- 3 out of 10 adults suffer from chronic pain in France.
- Pain is subjective. Nevertheless, tools allow to evaluate it. Pain questionnaires and scales make it possible to describe pain and measure its intensity as well as its impact on quality of life.
- According to an Ifop/Inserm/Ensemble contre les rhumatismes survey carried out in 2016, more than 1 in 2 French people suffer from osteoarthritis pain and 1/3 of 18-24 year olds suffer from joint pain.
Shoulders, knees, back, muscles, finger joints… Pain can set in anywhere, and especially stay there if not treated. Unfortunately, this happens often.
“People can overlook the occasional sharp pain associated with age and learn to live with it”says Dr. Edgar Ross, a clinician at the Pain Management Center at Brigham and Women’s Hospital, a Harvard facility.
“However, ignoring any level of pain often leads to more serious problems that become difficult to treat and manage.”regrets the expert.
When do we talk about chronic pain?
Acute pain is usually the result of damage to body tissue. This can come from a physical trauma, such as a sports injury, a fracture, a medical procedure, or even a home accident, such as stubbing your toe, cutting yourself. This pain usually goes away within a few days or a few weeks maximum.
We talk about chronic pain when it has been present for at least two months, long after the injury or illness has healed. Its symptoms and severity vary from person to person. It looks like dull pain, burns, puncture wounds, a feeling of electric shock, tingling or numbness.
“Chronic pain can be related to ongoing tissue damage or inflammation, as in arthritis. But more often than not, long-lasting pain signals come from the brain even when nociceptive pain has disappeared. The brain itself has been rewired to feel pain even in the absence of active involvement of body tissues .”explains Harvard on its website.

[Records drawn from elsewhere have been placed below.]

(** * Animal_grouper: a shallow embedding of [function.py]

    The Python class [Animal_grouper] deals a column of animal weights
    into [group_amount] groups by shuffling and round-robin distribution,
    and repeats the deal until no group's standard deviation exceeds
    [threshold] times the standard deviation of the whole sample.

    Modelling choices.
    - Weights, the threshold and the standard deviations are binary64
      numbers, Rocq's primitive floats, with IEEE 754 rounding, infinities
      and [nan]; a decimal literal denotes the nearest binary64 value, as
      it does in Python.  [np.std] is numpy's algorithm: the mean and the
      mean of the squared deviations, each sum taken by numpy's pairwise
      summation.  An integer weight column is converted value by value,
      exactly below 2^53.
    - The process-wide random source of module [random] is an infinite
      tape of raw draws with a cursor; [randbelow n] reads one draw and
      reduces it modulo [n], so every run of the real generator is the run
      of some tape.
    - numpy arrays are mutable and passed by reference: they live in a
      heap of arrays, addressed by position.
    - Every failure is an exception value; loops that Python writes with
      [while] take a fuel argument, and the entry points supply enough of
      it (this is proved).  *)

From Stdlib Require Import Floats.
From Stdlib Require Import String DecimalString.
From Stdlib Require DecimalNat.
From Stdlib Require Import List Arith ZArith Lia Bool Permutation.
From Stdlib Require Import Reals Lra.
Import ListNotations.
(** ** Extracted codes *)

Section ExtractCode.
Context {UD : UnicodeData}.
Import JavDetector.

Lemma first_result_some {A B} (f : A → option B) (l : list A) (y : B) :
  first_result f l = Some y → ∃ x, x ∈ l ∧ f x = Some y.
Proof.
  induction l as [|x l IH]; simpl; [done|].
  destruct (f x) as [y'|] eqn:E.
  - intros [= <-]. exists x. split; [by left|done].
  - intros (x' & Hin & Hx)%IH. exists x'. split; [by right|done].
Qed.

Lemma coded_fc2 (number : str) : coded (u "FC2-PPV-" ++ number).
Proof. exists (u "FC2-PPV"), number. split; [reflexivity|by right]. Qed.

Lemma code_of_match_coded (name pattern : str) (m : Re.rmatch) (code : str) :
  code_of_match name pattern m = Some code → coded code.
Proof.
  unfold code_of_match.
  destruct (Py.contains (Py.lower pattern) (u "fc2")).
  { intros [= <-]. apply coded_fc2. }
  destruct (2 <=? length (Re.m_groups m))%nat.
  - match goal with |- context [let '(_, _) := ?x in _] =>
      destruct x as [prefix number] end.
    destruct (Py.truthy prefix && in_JAV_PREFIXES (Py.upper prefix)) eqn:E;
      [|done].
    apply andb_true_iff in E as [_ E]. intros [= <-].
    exists (Py.upper prefix), number. split; [reflexivity|by left].
  - destruct (length (Re.m_groups m) =? 1)%nat; [|done].
    destruct (Re.search _ _ true) as [pm|]; [|done].
    destruct (in_JAV_PREFIXES _) eqn:E; [|done]. intros [= <-].
    exists (Py.upper (group (Re.m_groups pm) 0)), (group (Re.m_groups m) 0).
    split; [reflexivity|by left].
Qed.

Lemma code_of_prefix_coded (name prefix code : str) :
  in_JAV_PREFIXES prefix = true →
  code_of_prefix name prefix = Some code → coded code.
Proof.
  intros Hp. unfold code_of_prefix.
  match goal with |- match ?d with _ => _ end = _ → _ =>
    destruct d as [c|] eqn:E end.
  - intros [= <-].
    match type of E with (if ?b then _ else _) = _ => destruct b end; [|done].
    match type of E with match ?x with _ => _ end = _ =>
      destruct x as [cm|] end; [|done].
    injection E as <-. exists prefix, (group (Re.m_groups cm) 0).
    split; [reflexivity|by left].
  - clear E. destruct (Re.search _ name true) as [wm|]; [|done].
    intros [= <-]. exists prefix, (group (Re.m_groups wm) 0).
    split; [reflexivity|by left].
Qed.

(** X19.  Every code [extract_jav_code] returns is a prefix, a dash and
    the rest, the prefix being one of [JAV_PREFIXES] or FC2-PPV (the
    fallback loop runs over members of [JAV_PREFIXES]).  Moreover every
    match of an FC2 pattern of the list has exactly one group, the one
    the code is built from. *)
Theorem extract_jav_code_prefix (iteration : list str) (name : str) :
  ((∀ prefix, prefix ∈ iteration → in_JAV_PREFIXES prefix = true) →
   ∀ code, extract_jav_code iteration name = Some code →
     ∃ prefix number,
       code = prefix ++ u "-" ++ number
       ∧ (in_JAV_PREFIXES prefix = true ∨ prefix = u "FC2-PPV"))
  ∧ (∀ pattern m,
       pattern ∈ code_patterns →
       Py.contains (Py.lower pattern) (u "fc2") = true →
       Re.search pattern name true = Some m →
       length (Re.m_groups m) = 1%nat).
Proof.
  split.
  - intros Hit code. unfold extract_jav_code.
    destruct (first_result (code_of_pattern name) code_patterns)
      as [c|] eqn:E1.
    { intros [= <-]. apply first_result_some in E1 as (pattern & _ & H).
      unfold code_of_pattern in H.
      destruct (Re.search pattern name true) as [m|]; [|done].
      by apply code_of_match_coded in H. }
    destruct (first_result (code_of_prefix name) iteration) as [c|] eqn:E2.
    { intros [= <-]. apply first_result_some in E2 as (prefix & Hin & H).
      apply code_of_prefix_coded in H; [done|by apply Hit]. }
    destruct (Re.search _ name true) as [m|]; [|done].
    intros [= <-]. apply coded_fc2.
  - intros pattern m Hin Hfc Hs.
    assert (H : forallb
                  (λ p, implb (Py.contains (Py.lower p) (u "fc2"))
                          (bool_decide (snd <$> Re.compile p = Some 1%nat)))
                  code_patterns = true) by (by vm_compute).
    rewrite forallb_forall in H. apply list_elem_of_In, H in Hin.
    rewrite Hfc in Hin. cbn [implb] in Hin.
    apply bool_decide_eq_true in Hin.
    destruct (Re.compile pattern) as [[r g]|] eqn:Hc; [|done].
    injection Hin as ->. exact (search_groups _ _ _ _ _ _ Hc Hs).
Qed.
End ExtractCode.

How to stop the pain before it becomes chronic?
Without proper attention and care, acute pain can become chronic. Dr. Edgar Ross shares 3 tips to prevent it from continuing:
- Seek help: Injuries can become ongoing problems because the patient has not dealt with the problem quickly. “People think they can live with it, or they change their lifestyle to accommodate the pain, so they don’t get proper treatment”explains the healthcare staff.
- Overcoming fear of treatment: “Sometimes people need regular movement, exercise or physical therapy as part of treating their acute pain, but because it can hurt or be uncomfortable to do, they avoid it. Which can make their pain condition worse. “warns the doctor.
- Don’t ignore pain: The best way to prevent acute pain from becoming chronic is to confront it head on. “Don’t ignore it. Seek medical attention and follow proper pain management, whether it’s heat and ice therapy, physical therapy, medication, rest, or a combination.”advisor Dr. Ross. “The longer your acute pain goes on without proper treatment, the more likely it is to become chronic”he adds.